Comme tu me l’a appris quand j’étais petit, j’obéis, j’obéis au
Père, à tout ce qu’il me dit.
Nous ne pouvons pas
oublier que du haut de la croix Jésus regarda sa Mère et Jean le
disciple qu’il aimait. Il confia le disciple à sa Mère : « Femme
voici ton Fils ! » Il indiqua ensuite Marie au disciple : « Voici ta
Mère » (Jean 19, 26). En ce seul homme, le disciple que Jésus
aimait, Jésus désigna Marie pour Mère à chaque homme, il lui confia
tous les hommes. Obéissants aux paroles du testament du Christ, nous
nous confions à Marie comme à notre mère.
PRIÈRE
Ô Mère,
ta souffrance est grande comme la mer.
Obtiens-nous de la reconnaître.
Ton cœur très pur est le seul
à pouvoir vraiment comprendre la peine de ton Fils.

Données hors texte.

(** * The OLED display subsystem of the air-quality board package

    A shallow embedding of the display part of [src/main.ts]
    (namespace [kitronik_air_quality], section "OLED" and "Plotting
    blocks"): the page-organised framebuffer, the pixel and shape
    primitives, the text renderer with its word-wrap, the graph plotter
    and the lazy controller initialisation, followed by the properties
    the specification states about them.

    Conventions of the embedding.
    - Module-level [let] variables of the namespace are the fields of
      [state]; every function takes the state and returns the new one.
    - Pixel coordinates, buffer indices and recorded samples are
      integers ([Z]).  The argument of [plot] is a finite number, an
      exact rational ([Q]).  The rows produced by [pins.map] are exact
      rationals wrapped in [num], whose second constructor is the
      not-a-number value that arithmetic on [undefined] yields.
      Rounding of binary floating point is not modelled.
    - The I2C bus is a log of the buffers written, in order.  The only
      result the source reads back is the status of the presence probe
      in [initDisplay]; it is supplied by the parameter [ack]. *)

From Stdlib Require Import ZArith QArith Qround Lia Lqa Bool Ascii String.
From stdpp Require Import base list strings.

Close Scope Q_scope.
Open Scope Z_scope.

(** ** Numbers *)

(** Conversion to a signed 32-bit integer, as done by the bitwise
    operators. *)
Definition wrap32 (z : Z) : Z := (z + 2 ^ 31) mod 2 ^ 32 - 2 ^ 31.

(** [a << b]: the shift count is taken modulo 32. *)
Definition jsShl (a b : Z) : Z := wrap32 (Z.shiftl a (Z.land b 31)).

(** A number that may be fractional or not-a-number. *)
Inductive num : Type :=
| Fin (q : Q)
| NaN.

Definition ofZ (z : Z) : num := Fin (inject_Z z).

Definition Qltb (a b : Q) : bool := negb (Qle_bool b a).

(** [a < b] and [a > b]; false as soon as one side is not a number. *)
Definition nlt (a b : num) : bool :=
  match a, b with
  | Fin x, Fin y => Qltb x y
  | _, _ => false
  end.

Definition ngt (a b : num) : bool := nlt b a.

Definition nadd (a b : num) : num :=
  match a, b with
  | Fin x, Fin y => Fin (x + y)%Q
  | _, _ => NaN
  end.

Definition nsub (a b : num) : num :=
  match a, b with
  | Fin x, Fin y => Fin (x - y)%Q
  | _, _ => NaN
  end.

Definition nmul (a b : num) : num :=
  match a, b with
  | Fin x, Fin y => Fin (x * y)%Q
  | _, _ => NaN
  end.

(** Division.  A zero divisor gives an infinity or not-a-number in the
    source; no infinity is modelled, so it is mapped to [NaN] here.  The
    plotter never divides by zero ([graph_range_positive] below). *)
Definition ndiv (a b : num) : num :=
  match a, b with
  | Fin x, Fin y => if Qeq_bool y 0 then NaN else Fin (x / y)%Q
  | _, _ => NaN
  end.

(** Truncation toward zero. *)
Definition Qtrunc (q : Q) : Z :=
  if Qltb q 0 then Qceiling q else Qfloor q.

(** The integer a bitwise operator sees: truncation, and 0 for [NaN]. *)
Definition toInt (a : num) : Z :=
  match a with
  | Fin q => wrap32 (Qtrunc q)
  | NaN => 0
  end.
(** * goini: an in-memory model of an INI file

    A shallow embedding of [sections.go] (package [goini]): the [Section]
    type with its option store, the [IniFile] registry of sections, the
    line parser and the serializer, followed by the properties of the
    specification that concern them.

    Go strings are byte strings: they are modelled by [string], whose
    characters are the 256 values of [ascii].  Go maps are [gmap]s.  A
    [*Section] is an address in a store of sections, so that an option added
    through the pointer returned by [AddSection] is seen through the
    registry.  The mutexes are not modelled: every operation is taken to run
    alone, from its [Lock] to its [Unlock].  [Save] and [PrintSection], which
    write what [String] returns to a file and to the standard output, are
    left out. *)

From Stdlib Require Import ZArith Ascii.
From stdpp Require Import gmap strings list fin_maps.

(** ** Results of Go functions *)

(** The values of type [error] the program meets. *)
Inductive error :=
  | errors_New (text : string)        (* errors.New(text) *)
  | regexp_Error (pattern : string)   (* the syntax error of regexp.Compile *)
  | bufio_ErrTooLong                  (* bufio.Scanner: token too long *)
  | os_PathError (path : string).     (* os.Open failed *)

(** A Go result [(v, err)] where exactly one of the two is set. *)
Inductive result (A : Type) :=
  | Ok (a : A)
  | Err (e : error).
Arguments Ok {A} a.
Arguments Err {A} e.

(** A call either returns or panics at run time. *)
Inductive outcome (A : Type) :=
  | Return (a : A)
  | Panic.
Arguments Return {A} a.
Arguments Panic {A}.

Definition LF : ascii := "010"%char.
Definition CR : ascii := "013"%char.
Definition nl : string := String LF "".

(** ** Package [strings]: the functions the program calls *)

Module strings.

Fixpoint HasPrefix (s prefix : string) {struct prefix} : bool :=
  match prefix, s with
  | "", _ => true
  | String p prefix', String c s' => Ascii.eqb c p && HasPrefix s' prefix'
  | String _ _, "" => false
  end.

Fixpoint Index_from (i : Z) (s substr : string) : Z :=
  if HasPrefix s substr then i
  else match s with
       | "" => (-1)%Z
       | String _ s' => Index_from (i + 1)%Z s' substr
       end.

(** [Index s substr] is the index of the first instance of [substr] in
    [s], or -1. *)
Definition Index (s substr : string) : Z := Index_from 0%Z s substr.

Fixpoint take (n : nat) (s : string) : string :=
  match n, s with
  | S n', String c s' => String c (take n' s')
  | _, _ => ""
  end.

Fixpoint drop (n : nat) (s : string) : string :=
  match n, s with
  | S n', String _ s' => drop n' s'
  | _, _ => s
  end.

(** The slice expressions [s[:i]] and [s[i:]], for [0 <= i <= len(s)]. *)
Definition slice_to (s : string) (i : Z) : string := take (Z.to_nat i) s.
Definition slice_from (s : string) (i : Z) : string := drop (Z.to_nat i) s.

Fixpoint contains (cutset : string) (c : ascii) : bool :=
  match cutset with
  | "" => false
  | String d cutset' => Ascii.eqb c d || contains cutset' c
  end.

Fixpoint TrimLeft (s cutset : string) : string :=
  match s with
  | "" => ""
  | String c s' => if contains cutset c then TrimLeft s' cutset else s
  end.

Fixpoint TrimRight (s cutset : string) : string :=
  match s with
  | "" => ""
  | String c s' =>
      match TrimRight s' cutset with
      | "" => if contains cutset c then "" else String c ""
      | t => String c t
      end
  end.

(** [Trim s cutset]: [s] without its leading and trailing bytes that are
    in [cutset] (the cutsets of the program are ASCII). *)
Definition Trim (s cutset : string) : string :=
  TrimLeft (TrimRight s cutset) cutset.

Fixpoint Join (elems : list string) (sep : string) : string :=
  match elems with
  | [] => ""
  | [e] => e
  | e :: elems' => e +:+ sep +:+ Join elems' sep
  end.

End strings.

(** ** Removing from a slice while ranging over it

    Both [Delete] methods run [s = append(s[:i], s[i+1:]...)] inside
    [for i, x := range s].  The [range] clause reads the slice header once:
    the loop visits the indices below the length the slice had on entry and
    reads cell [i] of the backing array when it gets there, while each
    removal moves the cells after [i] down by one in that same array and
    shortens the slice.  [cells] are the cells the loop visits and [len] is
    the current length of the slice. *)

Record slice := mkslice { cells : list string; len : nat }.

(** [append(s[:i], s[i+1:]...)]: the slice expression [s[i+1:]] panics
    when [i+1] exceeds the current length; otherwise the cells from [i+1]
    to [len - 1] are copied to [i ..], and the cells from [len - 1] on keep
    what they held. *)
Definition remove_at (i : nat) (s : slice) : outcome slice :=
  if bool_decide (i + 1 ≤ len s) then
    Return (mkslice (take i (cells s)
                       ++ take (len s - (i + 1)) (drop (i + 1) (cells s))
                       ++ drop (len s - 1) (cells s))
                    (len s - 1))
  else Panic.

(** The contents of the slice: its first [len] cells. *)
Definition contents (s : slice) : list string := take (len s) (cells s).

(** ** [type Section struct] *)

Module Section_.

Record t := mk {
  name : string;
  options : gmap string string;
  orderedOptions : list string
}.

(** [&Section{name: name, options: make(map[string]string)}] *)
Definition new (name : string) : t := mk name ∅ [].

Definition Name (s : t) : string := name s.

Definition Exists (s : t) (option : string) : bool :=
  bool_decide (is_Some (options s !! option)).

(** Reading a Go map at a missing key gives the zero value. *)
Definition ValueOf (s : t) (option : string) : string :=
  default "" (options s !! option).

Definition SetValueFor (s : t) (option value : string) : t * string :=
  let oldValue := default "" (options s !! option) in
  (mk (name s) (<[option := value]> (options s)) (orderedOptions s), oldValue).

Definition Add (s : t) (option value : string) : t * string :=
  let ordered :=
    match options s !! option with
    | Some _ => orderedOptions s
    | None => orderedOptions s ++ [option]
    end in
  let oldValue := default "" (options s !! option) in
  (mk (name s) (<[option := value]> (options s)) ordered, oldValue).
(** The whole of what [count_checklists_per_hotspot] returns, row by row. *)
Lemma counter_spec (chunks : list (list ChecklistCounter.row))
    (hotspot_data : dict string hotspot) (loc_id : string) :
  ChecklistCounter.count_checklists_per_hotspot chunks = Ok hotspot_data →
  match visits_at loc_id (List.concat chunks) with
  | [] => dict_get loc_id hotspot_data = None
  | r0 :: _ =>
      ∃ h, dict_get loc_id hotspot_data = Some h
           ∧ name h = ChecklistCounter.LOCALITY r0
           ∧ latitude h = ChecklistCounter.LATITUDE r0
           ∧ longitude h = ChecklistCounter.LONGITUDE r0
           ∧ total_checklists h
             = Z.of_nat (List.length (visits_at loc_id (List.concat chunks)))
           ∧ ∀ m, monthly_checklists h !! m
                  = if (1 <=? m) && (m <=? 12)
                    then Some (Z.of_nat
                                 (List.length
                                    (List.filter
                                       (fun r => in_month m (ChecklistCounter.OBSERVATION_DATE r))
                                       (visits_at loc_id (List.concat chunks)))))
                    else None
  end.
Proof.
  intros Hrun.
  pose proof (visited_additive _ (count_checklists_visited _ _ Hrun)) as Hadd.
  apply count_checklists_rows in Hrun as (rms & Hrms & Hfold).
  apply read_months_Ok in Hrms as [Hfst Hdated].
  pose proof (counter_rows_spec _ _ Hfold loc_id) as Hspec. cbv zeta in Hspec.
  pose (f := fun r => String.eqb (ChecklistCounter.LOCALITY_ID r) loc_id).
  change (List.filter _ rms) with (List.filter (fun rm => f (fst rm)) rms) in Hspec.
  assert (Hvisits : visits_at loc_id (List.concat chunks)
                    = map fst (List.filter (fun rm => f (fst rm)) rms)).
  { unfold visits_at. rewrite filter_map_fst, Hfst. symmetry. apply filter_filter_andb. }
  assert (Hcount : ∀ m,
            List.length (List.filter (fun rm => snd rm =? m)
                           (List.filter (fun rm => f (fst rm)) rms))
            = List.length (List.filter
                             (fun r => in_month m (ChecklistCounter.OBSERVATION_DATE r))
                             (visits_at loc_id (List.concat chunks)))).
  { intros m. rewrite (dated_rows_month_count _ f m rms Hdated).
    unfold visits_at. by rewrite Hfst, (filter_filter_andb ChecklistCounter.mask f). }
  remember (visits_at loc_id (List.concat chunks)) as vs eqn:Hvs. clear Hvs.
  destruct (List.filter (fun rm => f (fst rm)) rms) as [|rm0 rest] eqn:Hhere;
    cbn [map] in Hvisits; subst vs; [exact Hspec|].
  destruct Hspec as (h & Hget & Hname & Hlat & Hlon & Htotal & Hmonthly).
  exists h. repeat (split; [assumption|]). split.
  { rewrite Htotal. cbn [List.length]. by rewrite length_map. }
  intros m. rewrite <- Hcount.
  destruct (Forall_dict_get additive _ _ _ Hadd Hget) as [Hdom _].
  destruct (monthly_checklists h !! m) as [c|] eqn:Hm.
  - apply (elem_of_dom_2 (D := gset Z)) in Hm as Hin. rewrite Hdom, months_elem in Hin.
    destruct ((1 <=? m) && (m <=? 12)) eqn:Hrange.
    + f_equal. apply (Hmonthly m c Hm).
    + apply andb_false_iff in Hrange as [H|H]; apply Z.leb_gt in H; lia.
  - apply (not_elem_of_dom (D := gset Z)) in Hm. rewrite Hdom, months_elem in Hm.
    destruct ((1 <=? m) && (m <=? 12)) eqn:Hrange; [|done].
    apply andb_true_iff in Hrange as [H1 H2]. apply Z.leb_le in H1, H2. lia.
Qed.





Lemma read_months_dated {R : Type} (date : R → date_cell) (rows : list R)
    (rms : list (R * Z)) :
  read_months date rows = Ok rms → ∀ r, In r rows → dated (date r) = true.
Proof.
  intros Hrun r Hin. apply read_months_Ok in Hrun as [<- Hall].
  apply in_map_iff in Hin as (rm & <- & Hrm).
  rewrite List.Forall_forall in Hall. unfold dated. by rewrite (Hall rm Hrm).
Qed.

(** X1.  In the mapping the visit counter returns, a location is present
    exactly when the file has a qualifying row for it, and its total is the
    number of those rows: a checklist that is listed twice counts twice. *)
Theorem visits_are_counted_by_row (chunks : list (list ChecklistCounter.row))
    (hotspot_data : dict string hotspot) (loc_id : string) :
  ChecklistCounter.count_checklists_per_hotspot chunks = Ok hotspot_data →
  (dict_get loc_id hotspot_data = None ↔ visits_at loc_id (List.concat chunks) = [])
  ∧ ∀ h, dict_get loc_id hotspot_data = Some h →
         total_checklists h
         = Z.of_nat (List.length (visits_at loc_id (List.concat chunks))).
Proof.
  intros Hrun. pose proof (counter_spec chunks hotspot_data loc_id Hrun) as Hspec.
  destruct (visits_at loc_id (List.concat chunks)) as [|r0 rest].
  - split; [done|]. intros h Hh. congruence.
  - destruct Hspec as (h & Hget & _ & _ & _ & Htotal & _). split.
    + split; [congruence | discriminate].
    + intros h' Hh'. congruence.
Qed.

(** X2.  The monthly table of a location holds, under each month 1..12,
    the number of the location's qualifying rows dated in that month, and
    nothing under any other key. *)
Theorem monthly_visits_are_counted_by_row (chunks : list (list ChecklistCounter.row))
    (hotspot_data : dict string hotspot) (loc_id : string) (h : hotspot) (m : Z) :
  ChecklistCounter.count_checklists_per_hotspot chunks = Ok hotspot_data →
  dict_get loc_id hotspot_data = Some h →
  monthly_checklists h !! m
  = if (1 <=? m) && (m <=? 12)
    then Some (Z.of_nat
                 (List.length
                    (List.filter
                       (fun r => in_month m (ChecklistCounter.OBSERVATION_DATE r))
                       (visits_at loc_id (List.concat chunks)))))
    else None.
Proof.
  intros Hrun Hh. pose proof (counter_spec chunks hotspot_data loc_id Hrun) as Hspec.
  destruct (visits_at loc_id (List.concat chunks)) as [|r0 rest]; [congruence|].
  destruct Hspec as (h' & Hget & _ & _ & _ & _ & Hmonthly).
  rewrite Hh in Hget. inversion Hget; subst h'. apply Hmonthly.
Qed.

(** X3.  The display name and the coordinates of a location are those of
    its first qualifying row; later rows of the location never change them. *)
Theorem hotspot_metadata_from_first_visit (chunks : list (list ChecklistCounter.row))
    (hotspot_data : dict string hotspot) (loc_id : string) (h : hotspot) :
  ChecklistCounter.count_checklists_per_hotspot chunks = Ok hotspot_data →
  dict_get loc_id hotspot_data = Some h →
  ∃ r rest,
    visits_at loc_id (List.concat chunks) = r :: rest
    ∧ name h = ChecklistCounter.LOCALITY r
    ∧ latitude h = ChecklistCounter.LATITUDE r
    ∧ longitude h = ChecklistCounter.LONGITUDE r.
Proof.
  intros Hrun Hh. pose proof (counter_spec chunks hotspot_data loc_id Hrun) as Hspec.
  destruct (visits_at loc_id (List.concat chunks)) as [|r0 rest]; [congruence|].
  destruct Hspec as (h' & Hget & Hname & Hlat & Hlon & _).
  rewrite Hh in Hget. inversion Hget; subst h'. by exists r0, rest.
Qed.





(** ** What the detection accumulator holds *)

Lemma detection_at_lookup (species loc_id : string)
    (species_detections : dict string (dict string detection)) :
  detection_at species loc_id species_detections
  = default SpeciesDetector.new_detection
      (detection_lookup species loc_id species_detections).
Proof.
  unfold detection_at, detection_lookup.
  by destruct (dict_get species species_detections).
Qed.

Lemma detection_lookup_set (species loc_id s0 loc0 : string) (d : detection)
    (species_detections : dict string (dict string detection)) :
  detection_lookup species loc_id
    (dict_set s0 (dict_set loc0 d (default [] (dict_get s0 species_detections)))
       species_detections)
  = if decide (s0 = species ∧ loc0 = loc_id) then Some d
    else detection_lookup species loc_id species_detections.
Proof.
  unfold detection_lookup.
  destruct (decide (s0 = species)) as [->|Hs].
  - rewrite dict_get_set_eq.
    destruct (decide (loc0 = loc_id)) as [->|Hloc].
    + rewrite dict_get_set_eq. by rewrite decide_True.
    + rewrite dict_get_set_ne by done. rewrite decide_False by (intros []; done).
      by destruct (dict_get species species_detections).
  - rewrite dict_get_set_ne by done. by rewrite decide_False by (intros []; done).
Qed.

Lemma detector_add_row_eq (species_detections : dict string (dict string detection))
    (r : SpeciesDetector.row) (month : Z) :
  let species := SpeciesDetector.COMMON_NAME r in
  let loc_id := SpeciesDetector.LOCALITY_ID r in
  let checklist_id := SpeciesDetector.SAMPLING_EVENT_IDENTIFIER r in
  let data := detection_at species loc_id species_detections in
  SpeciesDetector.add_row species_detections (r, month)
  = match monthly_checklist_ids data !! month with
    | Some ids =>
        Ok (dict_set species
              (dict_set loc_id
                 (SpeciesDetector.add_count (SpeciesDetector.OBSERVATION_COUNT r)
                    (Detection (Some (SpeciesDetector.SCIENTIFIC_NAME r))
                       ({[checklist_id]} ∪ checklist_ids data)
                       (<[month := {[checklist_id]} ∪ ids]> (monthly_checklist_ids data))
                       (total_count data) (max_count data)))
                 (default [] (dict_get species species_detections)))
              species_detections)
    | None => Raise KeyError
    end.
Proof.
  cbv zeta. unfold SpeciesDetector.add_row, SpeciesDetector.update, detection_at, map_getitem.
  by destruct (monthly_checklist_ids _ !! month).
Qed.

Lemma empty_table_lookup (m : Z) (ids : gset string) :
  (list_to_map ((fun m => (m, ∅)) <$> months) : gmap Z (gset string)) !! m = Some ids →
  ids = ∅.
Proof.
  intros Hm. apply elem_of_list_to_map_2 in Hm.
  apply list_elem_of_fmap in Hm as (m' & Heq & _). by inversion Heq.
Qed.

Retiens-nous sur le chemin du mal
et obtiens-nous d’entrer avec toi dans le cœur de Jésus.
Cinquième station
Simon de
Cyrène aide Jésus à porter sa croix
«
Comme ils emmenaient Jésus, ils mirent la main sur un certain Simon
de Cyrène qui revenait des champs, ils le chargèrent de la croix
pour la porter derrière Jésus. » (Luc 23, 26)
« Portez les fardeaux
les uns des autres et accomplissez ainsi la loi du Christ. »
(Galates 6, 2)
« En ce moment je
trouve ma joie dans les souffrances que j’endure pour vous, et je
complète en ma chair ce qui manque aux épreuves du Christ pour son
Corps, qui est l’Église. » (Colossiens 1, 24)
« C’est par sa faveur
qu’il vous a été donné, non pas seulement de croire au Christ, mais
encore de souffrir pour lui. » (Philippiens 1, 29)
MÉDITATION
Ne crains pas Simon. Je
sais bien que tu n’as pas pu résister aux soldats qui t’ont chargé
de ma croix. Je sais tout ce qui se passe en ton cœur. Merci de
m’aider car je suis à bout. Avec toi je veux porter la croix que le
Père m’a donnée. J’ai besoin de toi. Je n’arriverai au bout qu’avec
toi. Le Père savait que tu serais là, avec moi, près de moi, et même
en moi. Tu es avec moi, mais moi je suis avec toi. Ma grâce va te
rejoindre. Elle va adoucir ton cœur contrarié, elle va t’aider à
porter cette croix qui est la mienne. Je te bénis Simon de m’aider à
faire ce que je ne voulais pas faire seul. Je te bénis maintenant,
je te bénis en tes enfants, Alexandre et Rufus, qui seront fiers un
jour de ce que tu fais aujourd’hui. Je bénis par toi tous ceux qui,
au long des siècles, te ressembleront, tous ceux qui auront été
forcés de porter un fardeau et une croix qu’ils n’auront pas choisis
ni voulus. Toutes les croix du monde, toutes les souffrances du
monde seront bénies par ma croix d’aujourd’hui. Merci Simon de
m’aider. Merci.
PRIÈRE
Ô mon Dieu,
voyez combien le prêtre est accablé en notre époque.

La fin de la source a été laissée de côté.